[[ DATASET RECORDS open ]]
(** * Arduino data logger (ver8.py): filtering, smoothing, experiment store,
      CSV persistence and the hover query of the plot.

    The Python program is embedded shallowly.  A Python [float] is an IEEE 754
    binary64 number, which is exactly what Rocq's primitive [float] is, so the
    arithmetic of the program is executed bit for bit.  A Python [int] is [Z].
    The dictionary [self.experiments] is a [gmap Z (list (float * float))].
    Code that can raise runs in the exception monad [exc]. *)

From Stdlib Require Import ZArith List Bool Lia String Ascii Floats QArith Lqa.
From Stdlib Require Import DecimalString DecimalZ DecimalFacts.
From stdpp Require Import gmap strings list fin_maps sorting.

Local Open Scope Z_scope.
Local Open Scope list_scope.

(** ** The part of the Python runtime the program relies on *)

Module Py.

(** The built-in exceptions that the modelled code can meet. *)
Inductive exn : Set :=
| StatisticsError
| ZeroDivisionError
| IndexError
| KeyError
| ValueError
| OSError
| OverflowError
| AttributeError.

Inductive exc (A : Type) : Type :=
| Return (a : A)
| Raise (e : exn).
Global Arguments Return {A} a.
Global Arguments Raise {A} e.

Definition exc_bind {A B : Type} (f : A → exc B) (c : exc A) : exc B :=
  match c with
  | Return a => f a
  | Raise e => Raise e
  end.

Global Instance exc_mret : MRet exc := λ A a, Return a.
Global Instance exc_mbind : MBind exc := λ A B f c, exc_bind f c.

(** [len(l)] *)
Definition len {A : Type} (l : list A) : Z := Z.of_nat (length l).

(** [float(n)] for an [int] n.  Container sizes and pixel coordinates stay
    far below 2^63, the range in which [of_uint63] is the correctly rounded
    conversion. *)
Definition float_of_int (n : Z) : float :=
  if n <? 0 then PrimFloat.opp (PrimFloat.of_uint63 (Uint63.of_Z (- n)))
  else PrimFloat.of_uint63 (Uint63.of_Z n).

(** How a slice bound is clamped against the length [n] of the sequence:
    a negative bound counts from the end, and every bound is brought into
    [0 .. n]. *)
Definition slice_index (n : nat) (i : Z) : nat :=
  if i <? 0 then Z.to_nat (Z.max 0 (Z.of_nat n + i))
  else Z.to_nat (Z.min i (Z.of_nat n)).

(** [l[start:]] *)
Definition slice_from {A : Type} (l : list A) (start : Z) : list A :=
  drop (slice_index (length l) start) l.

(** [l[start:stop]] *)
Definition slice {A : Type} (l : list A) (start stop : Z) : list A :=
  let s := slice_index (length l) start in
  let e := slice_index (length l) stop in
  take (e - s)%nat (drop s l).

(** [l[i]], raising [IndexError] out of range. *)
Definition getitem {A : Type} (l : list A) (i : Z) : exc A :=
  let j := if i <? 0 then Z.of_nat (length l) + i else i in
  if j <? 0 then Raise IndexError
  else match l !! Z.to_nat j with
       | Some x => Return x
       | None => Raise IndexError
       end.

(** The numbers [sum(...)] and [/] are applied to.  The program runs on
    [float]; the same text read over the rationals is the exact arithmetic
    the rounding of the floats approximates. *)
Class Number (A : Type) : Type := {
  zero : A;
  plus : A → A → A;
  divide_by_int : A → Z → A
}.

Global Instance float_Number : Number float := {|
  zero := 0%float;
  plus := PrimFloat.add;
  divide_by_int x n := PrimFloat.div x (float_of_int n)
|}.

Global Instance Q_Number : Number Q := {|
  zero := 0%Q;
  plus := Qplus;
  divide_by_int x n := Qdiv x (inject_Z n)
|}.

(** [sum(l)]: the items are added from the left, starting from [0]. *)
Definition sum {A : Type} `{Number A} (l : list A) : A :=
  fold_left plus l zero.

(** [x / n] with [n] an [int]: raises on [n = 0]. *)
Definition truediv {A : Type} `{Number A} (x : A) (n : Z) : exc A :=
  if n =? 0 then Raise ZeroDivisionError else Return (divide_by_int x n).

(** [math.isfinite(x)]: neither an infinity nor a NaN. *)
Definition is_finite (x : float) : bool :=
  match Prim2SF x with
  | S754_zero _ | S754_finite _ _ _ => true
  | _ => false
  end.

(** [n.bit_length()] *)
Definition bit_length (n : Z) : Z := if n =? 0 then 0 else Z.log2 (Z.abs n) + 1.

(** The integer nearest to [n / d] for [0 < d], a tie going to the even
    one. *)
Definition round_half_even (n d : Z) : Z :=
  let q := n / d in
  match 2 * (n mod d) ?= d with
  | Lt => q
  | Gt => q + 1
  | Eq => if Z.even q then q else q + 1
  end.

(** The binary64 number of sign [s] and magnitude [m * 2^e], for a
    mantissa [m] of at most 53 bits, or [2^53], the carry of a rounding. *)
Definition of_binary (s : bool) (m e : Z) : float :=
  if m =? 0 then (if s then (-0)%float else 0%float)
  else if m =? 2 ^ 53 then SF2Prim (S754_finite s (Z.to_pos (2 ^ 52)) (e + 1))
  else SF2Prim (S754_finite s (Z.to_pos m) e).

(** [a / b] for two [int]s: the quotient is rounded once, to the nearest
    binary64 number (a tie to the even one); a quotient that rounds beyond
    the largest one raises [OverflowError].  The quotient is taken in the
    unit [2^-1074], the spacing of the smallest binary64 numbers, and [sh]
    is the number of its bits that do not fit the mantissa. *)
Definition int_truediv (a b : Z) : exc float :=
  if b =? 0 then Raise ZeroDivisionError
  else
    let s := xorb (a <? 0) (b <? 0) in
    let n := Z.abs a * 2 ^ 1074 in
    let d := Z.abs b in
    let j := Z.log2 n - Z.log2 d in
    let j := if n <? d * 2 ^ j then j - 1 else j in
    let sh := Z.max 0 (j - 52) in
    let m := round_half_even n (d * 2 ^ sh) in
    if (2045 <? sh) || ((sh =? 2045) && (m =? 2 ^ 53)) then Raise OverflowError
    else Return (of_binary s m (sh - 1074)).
[[ DATASET RECORDS closed ]]
[[ DATASET RECORDS open ]]
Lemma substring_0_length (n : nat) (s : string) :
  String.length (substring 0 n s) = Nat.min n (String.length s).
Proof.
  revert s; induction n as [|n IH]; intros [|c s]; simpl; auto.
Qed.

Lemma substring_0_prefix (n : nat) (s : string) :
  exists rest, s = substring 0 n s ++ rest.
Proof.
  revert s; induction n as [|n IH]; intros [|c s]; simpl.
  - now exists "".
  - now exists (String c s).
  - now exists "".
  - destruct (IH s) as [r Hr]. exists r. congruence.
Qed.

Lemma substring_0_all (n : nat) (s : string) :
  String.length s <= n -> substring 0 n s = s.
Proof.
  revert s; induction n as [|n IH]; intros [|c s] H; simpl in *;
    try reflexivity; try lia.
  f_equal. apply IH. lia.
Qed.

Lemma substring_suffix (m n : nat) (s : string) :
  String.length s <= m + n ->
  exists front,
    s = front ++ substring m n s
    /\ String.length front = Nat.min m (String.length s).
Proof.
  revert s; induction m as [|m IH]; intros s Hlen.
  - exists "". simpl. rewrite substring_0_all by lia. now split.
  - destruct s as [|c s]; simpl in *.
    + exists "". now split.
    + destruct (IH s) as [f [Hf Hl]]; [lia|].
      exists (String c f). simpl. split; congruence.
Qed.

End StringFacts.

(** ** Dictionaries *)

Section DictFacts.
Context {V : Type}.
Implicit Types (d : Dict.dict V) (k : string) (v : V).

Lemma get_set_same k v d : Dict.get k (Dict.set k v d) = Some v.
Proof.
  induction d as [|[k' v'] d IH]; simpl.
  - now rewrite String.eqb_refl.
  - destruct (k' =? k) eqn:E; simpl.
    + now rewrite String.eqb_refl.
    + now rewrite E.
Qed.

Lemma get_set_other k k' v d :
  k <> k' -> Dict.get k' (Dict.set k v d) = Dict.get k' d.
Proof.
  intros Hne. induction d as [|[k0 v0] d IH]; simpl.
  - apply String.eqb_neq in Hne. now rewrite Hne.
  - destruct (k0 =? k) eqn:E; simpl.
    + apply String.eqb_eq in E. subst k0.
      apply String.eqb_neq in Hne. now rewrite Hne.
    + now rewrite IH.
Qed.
[[ DATASET RECORDS closed ]]
[[ DATASET RECORDS open ]]
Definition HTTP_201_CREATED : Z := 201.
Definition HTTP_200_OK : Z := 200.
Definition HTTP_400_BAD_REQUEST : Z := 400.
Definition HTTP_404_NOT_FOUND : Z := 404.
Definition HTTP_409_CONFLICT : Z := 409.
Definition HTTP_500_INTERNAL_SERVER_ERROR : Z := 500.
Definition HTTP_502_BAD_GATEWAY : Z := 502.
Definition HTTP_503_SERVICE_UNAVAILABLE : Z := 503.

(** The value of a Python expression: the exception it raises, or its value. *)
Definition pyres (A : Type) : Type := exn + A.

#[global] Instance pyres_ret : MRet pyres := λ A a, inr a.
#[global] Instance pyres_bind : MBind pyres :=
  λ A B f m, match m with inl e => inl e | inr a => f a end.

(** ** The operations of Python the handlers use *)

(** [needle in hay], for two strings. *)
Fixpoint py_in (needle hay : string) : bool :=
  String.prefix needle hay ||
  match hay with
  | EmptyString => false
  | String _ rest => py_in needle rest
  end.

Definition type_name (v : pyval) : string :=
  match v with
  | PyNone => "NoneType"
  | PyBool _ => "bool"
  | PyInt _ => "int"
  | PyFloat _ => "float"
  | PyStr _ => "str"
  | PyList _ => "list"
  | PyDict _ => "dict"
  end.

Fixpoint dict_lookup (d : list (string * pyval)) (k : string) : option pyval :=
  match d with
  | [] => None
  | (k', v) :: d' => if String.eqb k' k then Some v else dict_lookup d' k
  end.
[[ DATASET RECORDS closed ]]
■ **THE PROBLEM**: Your answer should consist solely of the lines above from the line with "(** * Arduino" to the line with "else PrimFloat.of_uint63 (Uint63.of_Z n).", both included, reproduced exactly.

■ **RESULT OF THIS TASK**:
(** * Arduino data logger (ver8.py): filtering, smoothing, experiment store,
      CSV persistence and the hover query of the plot.

    The Python program is embedded shallowly.  A Python [float] is an IEEE 754
    binary64 number, which is exactly what Rocq's primitive [float] is, so the
    arithmetic of the program is executed bit for bit.  A Python [int] is [Z].
    The dictionary [self.experiments] is a [gmap Z (list (float * float))].
    Code that can raise runs in the exception monad [exc]. *)

From Stdlib Require Import ZArith List Bool Lia String Ascii Floats QArith Lqa.
From Stdlib Require Import DecimalString DecimalZ DecimalFacts.
From stdpp Require Import gmap strings list fin_maps sorting.

Local Open Scope Z_scope.
Local Open Scope list_scope.

(** ** The part of the Python runtime the program relies on *)

Module Py.

(** The built-in exceptions that the modelled code can meet. *)
Inductive exn : Set :=
| StatisticsError
| ZeroDivisionError
| IndexError
| KeyError
| ValueError
| OSError
| OverflowError
| AttributeError.

Inductive exc (A : Type) : Type :=
| Return (a : A)
| Raise (e : exn).
Global Arguments Return {A} a.
Global Arguments Raise {A} e.

Definition exc_bind {A B : Type} (f : A → exc B) (c : exc A) : exc B :=
  match c with
  | Return a => f a
  | Raise e => Raise e
  end.

Global Instance exc_mret : MRet exc := λ A a, Return a.
Global Instance exc_mbind : MBind exc := λ A B f c, exc_bind f c.

(** [len(l)] *)
Definition len {A : Type} (l : list A) : Z := Z.of_nat (length l).

(** [float(n)] for an [int] n.  Container sizes and pixel coordinates stay
    far below 2^63, the range in which [of_uint63] is the correctly rounded
    conversion. *)
Definition float_of_int (n : Z) : float :=
  if n <? 0 then PrimFloat.opp (PrimFloat.of_uint63 (Uint63.of_Z (- n)))
  else PrimFloat.of_uint63 (Uint63.of_Z n).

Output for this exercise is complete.